What you should do :: For the records below, output each line exactly as it appears, from the first through the line with "From stdpp Require Import gmap strings.".

[Collected data entries]
━━━━━━

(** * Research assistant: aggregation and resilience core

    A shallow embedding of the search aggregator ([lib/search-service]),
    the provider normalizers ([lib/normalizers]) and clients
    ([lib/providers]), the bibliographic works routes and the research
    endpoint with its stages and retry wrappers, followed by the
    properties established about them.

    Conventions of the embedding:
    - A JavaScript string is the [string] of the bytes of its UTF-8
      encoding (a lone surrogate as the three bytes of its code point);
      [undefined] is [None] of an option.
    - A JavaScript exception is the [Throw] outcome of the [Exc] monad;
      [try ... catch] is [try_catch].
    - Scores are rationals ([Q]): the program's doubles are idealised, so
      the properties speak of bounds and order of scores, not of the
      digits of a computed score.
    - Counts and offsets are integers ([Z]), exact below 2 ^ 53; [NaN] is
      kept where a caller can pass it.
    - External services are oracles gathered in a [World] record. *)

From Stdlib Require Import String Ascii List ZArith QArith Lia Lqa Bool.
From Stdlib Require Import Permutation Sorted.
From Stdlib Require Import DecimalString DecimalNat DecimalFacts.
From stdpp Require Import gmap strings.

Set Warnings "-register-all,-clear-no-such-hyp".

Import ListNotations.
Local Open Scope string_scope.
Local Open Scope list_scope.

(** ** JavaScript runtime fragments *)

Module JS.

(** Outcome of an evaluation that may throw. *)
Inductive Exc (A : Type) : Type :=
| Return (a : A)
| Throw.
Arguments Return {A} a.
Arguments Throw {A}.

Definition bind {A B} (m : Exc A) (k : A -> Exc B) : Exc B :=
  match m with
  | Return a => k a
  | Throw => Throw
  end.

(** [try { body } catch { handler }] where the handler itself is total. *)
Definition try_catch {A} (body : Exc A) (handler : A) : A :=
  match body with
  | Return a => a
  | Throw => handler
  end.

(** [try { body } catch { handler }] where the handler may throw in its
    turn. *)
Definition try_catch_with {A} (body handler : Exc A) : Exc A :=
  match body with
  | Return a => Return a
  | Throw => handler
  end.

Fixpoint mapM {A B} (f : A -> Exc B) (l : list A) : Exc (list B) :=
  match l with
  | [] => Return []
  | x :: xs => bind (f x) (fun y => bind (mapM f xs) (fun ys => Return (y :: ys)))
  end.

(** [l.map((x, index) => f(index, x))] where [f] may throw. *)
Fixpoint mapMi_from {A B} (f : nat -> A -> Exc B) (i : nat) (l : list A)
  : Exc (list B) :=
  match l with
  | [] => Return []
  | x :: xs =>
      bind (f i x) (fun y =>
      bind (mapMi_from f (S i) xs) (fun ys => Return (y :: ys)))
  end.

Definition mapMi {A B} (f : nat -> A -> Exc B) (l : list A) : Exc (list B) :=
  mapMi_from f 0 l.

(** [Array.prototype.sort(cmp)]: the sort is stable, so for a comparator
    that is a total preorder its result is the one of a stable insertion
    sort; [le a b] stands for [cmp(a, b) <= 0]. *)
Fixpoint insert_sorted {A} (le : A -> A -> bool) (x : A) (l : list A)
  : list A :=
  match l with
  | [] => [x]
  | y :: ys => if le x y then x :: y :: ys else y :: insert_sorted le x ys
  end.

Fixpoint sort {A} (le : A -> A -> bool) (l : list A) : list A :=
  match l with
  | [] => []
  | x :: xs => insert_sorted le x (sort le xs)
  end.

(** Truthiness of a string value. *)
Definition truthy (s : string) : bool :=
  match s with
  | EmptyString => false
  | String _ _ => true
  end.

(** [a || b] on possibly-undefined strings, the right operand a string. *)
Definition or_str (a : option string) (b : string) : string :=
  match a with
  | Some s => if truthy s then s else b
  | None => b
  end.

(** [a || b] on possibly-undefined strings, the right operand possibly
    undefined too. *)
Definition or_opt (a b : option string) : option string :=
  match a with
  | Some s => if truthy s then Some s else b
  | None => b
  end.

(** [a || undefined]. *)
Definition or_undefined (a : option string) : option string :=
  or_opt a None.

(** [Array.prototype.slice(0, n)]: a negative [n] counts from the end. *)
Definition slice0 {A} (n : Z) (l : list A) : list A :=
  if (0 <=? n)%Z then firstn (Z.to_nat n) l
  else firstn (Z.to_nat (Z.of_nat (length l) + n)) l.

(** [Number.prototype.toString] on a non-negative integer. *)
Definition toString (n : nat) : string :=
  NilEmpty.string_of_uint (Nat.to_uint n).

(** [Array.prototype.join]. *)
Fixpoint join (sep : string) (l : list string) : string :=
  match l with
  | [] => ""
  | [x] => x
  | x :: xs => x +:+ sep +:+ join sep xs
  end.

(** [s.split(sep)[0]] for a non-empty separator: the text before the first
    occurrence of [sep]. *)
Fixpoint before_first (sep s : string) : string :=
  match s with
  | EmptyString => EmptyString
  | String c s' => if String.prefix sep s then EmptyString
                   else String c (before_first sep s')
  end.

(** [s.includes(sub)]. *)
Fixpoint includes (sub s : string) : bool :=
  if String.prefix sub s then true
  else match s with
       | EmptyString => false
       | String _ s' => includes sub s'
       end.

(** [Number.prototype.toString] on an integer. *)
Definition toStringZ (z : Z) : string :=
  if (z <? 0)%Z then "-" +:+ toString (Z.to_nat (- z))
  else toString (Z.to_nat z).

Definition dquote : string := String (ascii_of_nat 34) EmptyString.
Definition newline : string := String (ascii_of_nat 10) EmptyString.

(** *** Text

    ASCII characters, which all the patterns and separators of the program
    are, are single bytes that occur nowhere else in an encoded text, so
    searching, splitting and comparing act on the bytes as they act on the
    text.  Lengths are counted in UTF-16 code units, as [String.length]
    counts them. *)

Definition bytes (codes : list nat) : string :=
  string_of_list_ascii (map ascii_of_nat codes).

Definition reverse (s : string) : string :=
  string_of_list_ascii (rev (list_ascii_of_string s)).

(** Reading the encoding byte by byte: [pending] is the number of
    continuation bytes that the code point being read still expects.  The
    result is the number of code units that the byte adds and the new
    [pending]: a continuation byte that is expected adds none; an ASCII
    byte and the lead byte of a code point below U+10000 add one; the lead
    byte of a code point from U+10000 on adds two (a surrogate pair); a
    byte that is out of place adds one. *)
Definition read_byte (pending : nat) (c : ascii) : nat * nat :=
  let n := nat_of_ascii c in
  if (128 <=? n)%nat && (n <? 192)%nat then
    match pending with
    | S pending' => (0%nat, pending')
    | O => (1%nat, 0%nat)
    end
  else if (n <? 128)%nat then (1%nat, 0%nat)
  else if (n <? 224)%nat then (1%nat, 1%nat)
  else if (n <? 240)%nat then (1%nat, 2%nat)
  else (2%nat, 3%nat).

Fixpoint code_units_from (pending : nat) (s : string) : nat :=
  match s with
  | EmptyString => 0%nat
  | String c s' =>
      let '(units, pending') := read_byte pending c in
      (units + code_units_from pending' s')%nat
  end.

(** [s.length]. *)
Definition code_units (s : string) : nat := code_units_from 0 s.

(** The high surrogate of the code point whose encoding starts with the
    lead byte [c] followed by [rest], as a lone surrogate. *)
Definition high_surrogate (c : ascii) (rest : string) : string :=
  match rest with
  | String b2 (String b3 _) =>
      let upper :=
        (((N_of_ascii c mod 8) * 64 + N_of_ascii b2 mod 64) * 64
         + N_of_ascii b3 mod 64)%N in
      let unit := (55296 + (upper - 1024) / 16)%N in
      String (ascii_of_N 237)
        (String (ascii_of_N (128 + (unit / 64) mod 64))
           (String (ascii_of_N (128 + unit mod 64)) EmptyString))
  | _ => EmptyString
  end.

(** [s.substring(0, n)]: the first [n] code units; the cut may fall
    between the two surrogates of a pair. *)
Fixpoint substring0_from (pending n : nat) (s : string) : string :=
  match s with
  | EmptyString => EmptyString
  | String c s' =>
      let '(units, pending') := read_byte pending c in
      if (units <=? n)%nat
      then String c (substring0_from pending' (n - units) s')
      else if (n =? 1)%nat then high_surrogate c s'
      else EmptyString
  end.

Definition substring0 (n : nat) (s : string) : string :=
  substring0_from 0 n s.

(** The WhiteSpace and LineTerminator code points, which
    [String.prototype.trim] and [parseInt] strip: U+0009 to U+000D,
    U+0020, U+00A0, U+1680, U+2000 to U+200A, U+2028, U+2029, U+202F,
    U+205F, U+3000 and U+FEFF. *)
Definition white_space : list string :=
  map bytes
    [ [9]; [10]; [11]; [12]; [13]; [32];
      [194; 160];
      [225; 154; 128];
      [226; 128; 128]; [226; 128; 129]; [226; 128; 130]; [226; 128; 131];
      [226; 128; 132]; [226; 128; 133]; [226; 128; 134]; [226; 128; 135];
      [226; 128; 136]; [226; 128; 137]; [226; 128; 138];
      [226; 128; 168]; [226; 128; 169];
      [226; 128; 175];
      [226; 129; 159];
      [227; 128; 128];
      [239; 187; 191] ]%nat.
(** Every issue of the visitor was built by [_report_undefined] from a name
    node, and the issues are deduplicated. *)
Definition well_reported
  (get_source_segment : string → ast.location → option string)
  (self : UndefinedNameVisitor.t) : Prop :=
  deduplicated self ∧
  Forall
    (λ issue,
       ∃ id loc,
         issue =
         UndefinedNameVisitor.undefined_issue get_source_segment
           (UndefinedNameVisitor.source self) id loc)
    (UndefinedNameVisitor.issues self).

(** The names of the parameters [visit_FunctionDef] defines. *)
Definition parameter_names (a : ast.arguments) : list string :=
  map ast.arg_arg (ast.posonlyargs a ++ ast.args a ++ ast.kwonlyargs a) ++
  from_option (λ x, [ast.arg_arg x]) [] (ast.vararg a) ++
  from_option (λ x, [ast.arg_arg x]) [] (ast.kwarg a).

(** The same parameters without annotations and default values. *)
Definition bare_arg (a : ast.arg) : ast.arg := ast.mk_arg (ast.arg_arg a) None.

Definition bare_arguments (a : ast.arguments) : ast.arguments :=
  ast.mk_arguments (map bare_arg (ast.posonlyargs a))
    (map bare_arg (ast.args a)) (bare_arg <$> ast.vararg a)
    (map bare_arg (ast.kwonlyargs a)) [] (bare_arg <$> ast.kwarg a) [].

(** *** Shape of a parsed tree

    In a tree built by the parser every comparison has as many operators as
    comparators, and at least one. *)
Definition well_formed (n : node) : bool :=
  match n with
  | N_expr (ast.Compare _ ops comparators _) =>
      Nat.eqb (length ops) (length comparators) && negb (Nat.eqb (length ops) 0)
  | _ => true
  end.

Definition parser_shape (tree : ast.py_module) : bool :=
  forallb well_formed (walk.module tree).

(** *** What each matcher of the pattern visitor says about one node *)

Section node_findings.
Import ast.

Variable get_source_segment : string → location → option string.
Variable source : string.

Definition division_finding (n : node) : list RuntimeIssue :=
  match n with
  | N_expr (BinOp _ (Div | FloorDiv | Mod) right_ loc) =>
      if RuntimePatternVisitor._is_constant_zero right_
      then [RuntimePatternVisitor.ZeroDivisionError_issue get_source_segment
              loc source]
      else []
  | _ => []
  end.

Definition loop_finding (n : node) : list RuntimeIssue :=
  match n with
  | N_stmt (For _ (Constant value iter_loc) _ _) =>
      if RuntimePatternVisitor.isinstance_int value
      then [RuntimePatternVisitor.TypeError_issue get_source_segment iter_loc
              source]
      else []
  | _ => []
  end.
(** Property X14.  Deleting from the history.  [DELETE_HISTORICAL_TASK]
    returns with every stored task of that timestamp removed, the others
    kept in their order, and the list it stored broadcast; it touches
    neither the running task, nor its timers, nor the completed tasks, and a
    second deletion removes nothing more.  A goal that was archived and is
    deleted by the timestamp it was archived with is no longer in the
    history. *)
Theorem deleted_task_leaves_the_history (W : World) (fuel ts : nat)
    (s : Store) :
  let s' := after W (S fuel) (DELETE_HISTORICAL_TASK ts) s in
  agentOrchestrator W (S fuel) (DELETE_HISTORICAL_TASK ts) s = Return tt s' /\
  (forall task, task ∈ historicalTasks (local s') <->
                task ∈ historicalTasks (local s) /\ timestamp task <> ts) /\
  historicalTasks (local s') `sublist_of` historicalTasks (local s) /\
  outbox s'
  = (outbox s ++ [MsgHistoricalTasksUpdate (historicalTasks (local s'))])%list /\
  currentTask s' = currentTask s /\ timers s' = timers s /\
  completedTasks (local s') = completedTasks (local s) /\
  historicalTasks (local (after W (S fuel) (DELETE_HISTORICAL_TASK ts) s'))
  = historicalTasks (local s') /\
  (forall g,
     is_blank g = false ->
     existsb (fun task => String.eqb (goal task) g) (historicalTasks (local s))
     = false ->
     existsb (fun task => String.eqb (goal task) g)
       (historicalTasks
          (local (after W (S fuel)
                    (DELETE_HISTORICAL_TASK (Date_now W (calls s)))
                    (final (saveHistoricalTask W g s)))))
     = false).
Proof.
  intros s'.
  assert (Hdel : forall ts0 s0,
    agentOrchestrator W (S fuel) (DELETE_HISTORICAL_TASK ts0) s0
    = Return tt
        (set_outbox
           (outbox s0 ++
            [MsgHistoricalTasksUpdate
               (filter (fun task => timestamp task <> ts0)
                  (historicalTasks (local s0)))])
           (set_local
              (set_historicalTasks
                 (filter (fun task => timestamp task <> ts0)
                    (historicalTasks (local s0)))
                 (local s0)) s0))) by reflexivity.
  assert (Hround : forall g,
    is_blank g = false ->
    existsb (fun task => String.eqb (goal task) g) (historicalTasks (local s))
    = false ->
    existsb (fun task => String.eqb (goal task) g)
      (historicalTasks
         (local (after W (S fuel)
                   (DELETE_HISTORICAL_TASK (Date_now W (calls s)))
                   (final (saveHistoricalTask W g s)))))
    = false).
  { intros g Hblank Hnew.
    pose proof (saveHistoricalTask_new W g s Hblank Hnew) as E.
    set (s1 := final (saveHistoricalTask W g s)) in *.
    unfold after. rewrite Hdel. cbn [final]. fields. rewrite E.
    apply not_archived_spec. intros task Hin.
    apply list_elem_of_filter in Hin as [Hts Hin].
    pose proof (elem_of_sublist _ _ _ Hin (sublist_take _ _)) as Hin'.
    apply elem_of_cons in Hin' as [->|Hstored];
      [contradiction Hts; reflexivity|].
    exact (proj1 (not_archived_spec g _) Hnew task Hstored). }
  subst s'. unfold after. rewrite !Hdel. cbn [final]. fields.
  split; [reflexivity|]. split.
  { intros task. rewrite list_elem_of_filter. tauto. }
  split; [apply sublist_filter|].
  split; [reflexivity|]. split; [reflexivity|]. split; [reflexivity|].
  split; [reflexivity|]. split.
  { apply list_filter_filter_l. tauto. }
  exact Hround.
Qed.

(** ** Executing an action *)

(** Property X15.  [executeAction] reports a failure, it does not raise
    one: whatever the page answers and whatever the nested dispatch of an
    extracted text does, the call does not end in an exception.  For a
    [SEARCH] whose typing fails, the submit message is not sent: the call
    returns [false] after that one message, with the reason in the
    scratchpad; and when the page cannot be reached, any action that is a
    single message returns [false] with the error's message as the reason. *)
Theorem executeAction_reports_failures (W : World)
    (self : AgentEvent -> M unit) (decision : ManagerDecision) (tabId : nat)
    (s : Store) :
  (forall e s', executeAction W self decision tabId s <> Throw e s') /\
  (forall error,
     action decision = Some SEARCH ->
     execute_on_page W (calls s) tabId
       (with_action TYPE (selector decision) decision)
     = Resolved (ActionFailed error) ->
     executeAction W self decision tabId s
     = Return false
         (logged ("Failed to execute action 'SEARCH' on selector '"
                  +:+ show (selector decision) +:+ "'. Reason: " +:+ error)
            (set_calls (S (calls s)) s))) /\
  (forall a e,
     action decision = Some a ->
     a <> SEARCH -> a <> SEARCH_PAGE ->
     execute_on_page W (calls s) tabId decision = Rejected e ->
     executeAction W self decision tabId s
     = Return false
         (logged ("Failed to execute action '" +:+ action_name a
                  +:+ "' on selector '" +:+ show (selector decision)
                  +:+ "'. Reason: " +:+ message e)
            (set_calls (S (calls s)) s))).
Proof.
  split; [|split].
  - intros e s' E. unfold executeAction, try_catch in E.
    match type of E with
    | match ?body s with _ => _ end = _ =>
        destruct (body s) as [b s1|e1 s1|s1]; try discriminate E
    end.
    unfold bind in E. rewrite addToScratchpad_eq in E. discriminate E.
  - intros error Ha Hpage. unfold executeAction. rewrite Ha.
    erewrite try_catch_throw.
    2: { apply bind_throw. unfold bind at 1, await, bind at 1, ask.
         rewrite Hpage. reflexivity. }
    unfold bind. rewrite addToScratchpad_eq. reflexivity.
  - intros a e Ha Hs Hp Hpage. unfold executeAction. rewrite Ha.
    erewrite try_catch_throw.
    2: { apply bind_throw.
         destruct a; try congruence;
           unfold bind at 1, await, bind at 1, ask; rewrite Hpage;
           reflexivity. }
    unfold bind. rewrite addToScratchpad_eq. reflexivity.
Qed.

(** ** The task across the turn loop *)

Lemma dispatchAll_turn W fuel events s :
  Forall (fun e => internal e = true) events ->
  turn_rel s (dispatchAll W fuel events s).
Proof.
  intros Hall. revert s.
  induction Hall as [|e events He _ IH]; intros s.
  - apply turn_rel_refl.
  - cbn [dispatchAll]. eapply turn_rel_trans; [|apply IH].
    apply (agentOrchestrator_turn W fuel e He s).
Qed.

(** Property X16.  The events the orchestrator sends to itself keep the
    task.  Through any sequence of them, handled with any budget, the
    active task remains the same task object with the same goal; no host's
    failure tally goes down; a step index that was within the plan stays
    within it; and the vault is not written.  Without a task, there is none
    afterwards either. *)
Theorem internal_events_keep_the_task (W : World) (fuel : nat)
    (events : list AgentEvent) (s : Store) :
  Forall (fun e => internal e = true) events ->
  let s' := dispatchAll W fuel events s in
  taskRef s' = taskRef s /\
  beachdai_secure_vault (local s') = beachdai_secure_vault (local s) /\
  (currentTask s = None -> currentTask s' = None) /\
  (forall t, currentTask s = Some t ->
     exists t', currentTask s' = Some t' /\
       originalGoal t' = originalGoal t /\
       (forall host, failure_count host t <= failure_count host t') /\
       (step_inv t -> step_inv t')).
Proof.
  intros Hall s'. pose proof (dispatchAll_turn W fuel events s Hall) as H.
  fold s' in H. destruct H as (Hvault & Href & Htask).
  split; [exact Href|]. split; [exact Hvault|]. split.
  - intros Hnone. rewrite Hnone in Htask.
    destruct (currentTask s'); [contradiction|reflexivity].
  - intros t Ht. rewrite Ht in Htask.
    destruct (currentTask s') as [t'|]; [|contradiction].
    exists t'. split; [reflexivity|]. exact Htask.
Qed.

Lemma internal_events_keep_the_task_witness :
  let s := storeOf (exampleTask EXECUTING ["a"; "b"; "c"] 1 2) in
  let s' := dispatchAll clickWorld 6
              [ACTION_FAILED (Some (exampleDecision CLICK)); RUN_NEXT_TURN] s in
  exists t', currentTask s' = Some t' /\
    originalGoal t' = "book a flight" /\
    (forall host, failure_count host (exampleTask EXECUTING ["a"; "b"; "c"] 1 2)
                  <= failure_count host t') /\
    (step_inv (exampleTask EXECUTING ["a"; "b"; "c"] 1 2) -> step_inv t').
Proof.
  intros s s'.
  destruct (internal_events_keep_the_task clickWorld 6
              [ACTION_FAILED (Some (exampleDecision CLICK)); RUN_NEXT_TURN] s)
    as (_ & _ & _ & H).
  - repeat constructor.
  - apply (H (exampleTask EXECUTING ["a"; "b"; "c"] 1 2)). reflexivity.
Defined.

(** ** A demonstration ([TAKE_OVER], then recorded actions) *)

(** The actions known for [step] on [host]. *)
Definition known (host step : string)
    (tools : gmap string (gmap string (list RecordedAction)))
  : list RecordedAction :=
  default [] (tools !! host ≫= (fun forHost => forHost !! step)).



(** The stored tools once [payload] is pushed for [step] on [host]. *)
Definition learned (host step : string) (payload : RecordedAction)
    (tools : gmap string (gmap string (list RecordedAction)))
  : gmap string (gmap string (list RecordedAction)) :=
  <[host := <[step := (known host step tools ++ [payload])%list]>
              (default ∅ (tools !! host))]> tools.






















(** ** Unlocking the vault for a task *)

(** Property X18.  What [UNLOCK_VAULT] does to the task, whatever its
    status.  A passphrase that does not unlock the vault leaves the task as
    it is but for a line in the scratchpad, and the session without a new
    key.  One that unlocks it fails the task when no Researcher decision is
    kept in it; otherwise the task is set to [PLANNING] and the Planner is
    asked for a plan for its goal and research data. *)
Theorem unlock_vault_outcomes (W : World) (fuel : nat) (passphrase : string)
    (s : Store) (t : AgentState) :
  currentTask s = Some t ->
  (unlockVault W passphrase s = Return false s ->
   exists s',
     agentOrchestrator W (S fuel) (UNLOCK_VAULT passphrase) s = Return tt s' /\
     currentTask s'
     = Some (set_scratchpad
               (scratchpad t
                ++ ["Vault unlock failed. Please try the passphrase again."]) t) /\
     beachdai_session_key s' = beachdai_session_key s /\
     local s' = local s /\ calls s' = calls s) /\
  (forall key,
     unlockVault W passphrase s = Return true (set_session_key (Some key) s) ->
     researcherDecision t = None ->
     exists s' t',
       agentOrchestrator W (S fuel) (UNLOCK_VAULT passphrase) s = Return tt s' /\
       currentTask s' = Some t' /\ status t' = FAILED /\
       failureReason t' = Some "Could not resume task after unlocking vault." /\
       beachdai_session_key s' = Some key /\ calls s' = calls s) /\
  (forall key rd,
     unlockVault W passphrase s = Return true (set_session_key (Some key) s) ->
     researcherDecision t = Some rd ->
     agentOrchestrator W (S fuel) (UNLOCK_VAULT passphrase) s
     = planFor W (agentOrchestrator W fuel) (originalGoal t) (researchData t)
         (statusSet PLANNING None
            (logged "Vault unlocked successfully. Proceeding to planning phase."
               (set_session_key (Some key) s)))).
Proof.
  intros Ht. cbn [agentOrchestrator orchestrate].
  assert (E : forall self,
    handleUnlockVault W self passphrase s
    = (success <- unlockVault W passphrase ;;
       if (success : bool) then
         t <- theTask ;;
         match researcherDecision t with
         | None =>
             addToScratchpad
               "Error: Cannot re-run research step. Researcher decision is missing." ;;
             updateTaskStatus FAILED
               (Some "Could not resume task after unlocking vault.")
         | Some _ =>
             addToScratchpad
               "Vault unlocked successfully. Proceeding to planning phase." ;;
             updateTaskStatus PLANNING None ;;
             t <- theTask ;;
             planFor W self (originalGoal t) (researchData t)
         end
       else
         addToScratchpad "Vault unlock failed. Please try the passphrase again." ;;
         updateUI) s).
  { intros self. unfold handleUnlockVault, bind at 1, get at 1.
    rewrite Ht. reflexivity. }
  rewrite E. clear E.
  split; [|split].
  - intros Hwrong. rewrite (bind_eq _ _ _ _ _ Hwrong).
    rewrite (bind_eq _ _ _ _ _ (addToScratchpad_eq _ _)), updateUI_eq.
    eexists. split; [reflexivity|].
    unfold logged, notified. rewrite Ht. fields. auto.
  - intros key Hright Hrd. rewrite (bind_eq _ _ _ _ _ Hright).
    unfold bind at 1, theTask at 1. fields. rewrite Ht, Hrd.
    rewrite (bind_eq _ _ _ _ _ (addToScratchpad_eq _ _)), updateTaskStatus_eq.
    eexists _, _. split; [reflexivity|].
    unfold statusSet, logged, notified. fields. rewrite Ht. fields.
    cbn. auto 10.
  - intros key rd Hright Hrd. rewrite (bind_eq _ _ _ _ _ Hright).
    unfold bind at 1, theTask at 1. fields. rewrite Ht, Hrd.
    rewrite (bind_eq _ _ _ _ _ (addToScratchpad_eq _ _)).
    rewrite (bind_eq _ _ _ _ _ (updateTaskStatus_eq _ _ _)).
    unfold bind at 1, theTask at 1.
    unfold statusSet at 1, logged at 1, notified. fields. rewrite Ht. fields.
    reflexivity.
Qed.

━━━━━━

Task solution ::
(** * Research assistant: aggregation and resilience core

    A shallow embedding of the search aggregator ([lib/search-service]),
    the provider normalizers ([lib/normalizers]) and clients
    ([lib/providers]), the bibliographic works routes and the research
    endpoint with its stages and retry wrappers, followed by the
    properties established about them.

    Conventions of the embedding:
    - A JavaScript string is the [string] of the bytes of its UTF-8
      encoding (a lone surrogate as the three bytes of its code point);
      [undefined] is [None] of an option.
    - A JavaScript exception is the [Throw] outcome of the [Exc] monad;
      [try ... catch] is [try_catch].
    - Scores are rationals ([Q]): the program's doubles are idealised, so
      the properties speak of bounds and order of scores, not of the
      digits of a computed score.
    - Counts and offsets are integers ([Z]), exact below 2 ^ 53; [NaN] is
      kept where a caller can pass it.
    - External services are oracles gathered in a [World] record. *)

From Stdlib Require Import String Ascii List ZArith QArith Lia Lqa Bool.
From Stdlib Require Import Permutation Sorted.
From Stdlib Require Import DecimalString DecimalNat DecimalFacts.
From stdpp Require Import gmap strings.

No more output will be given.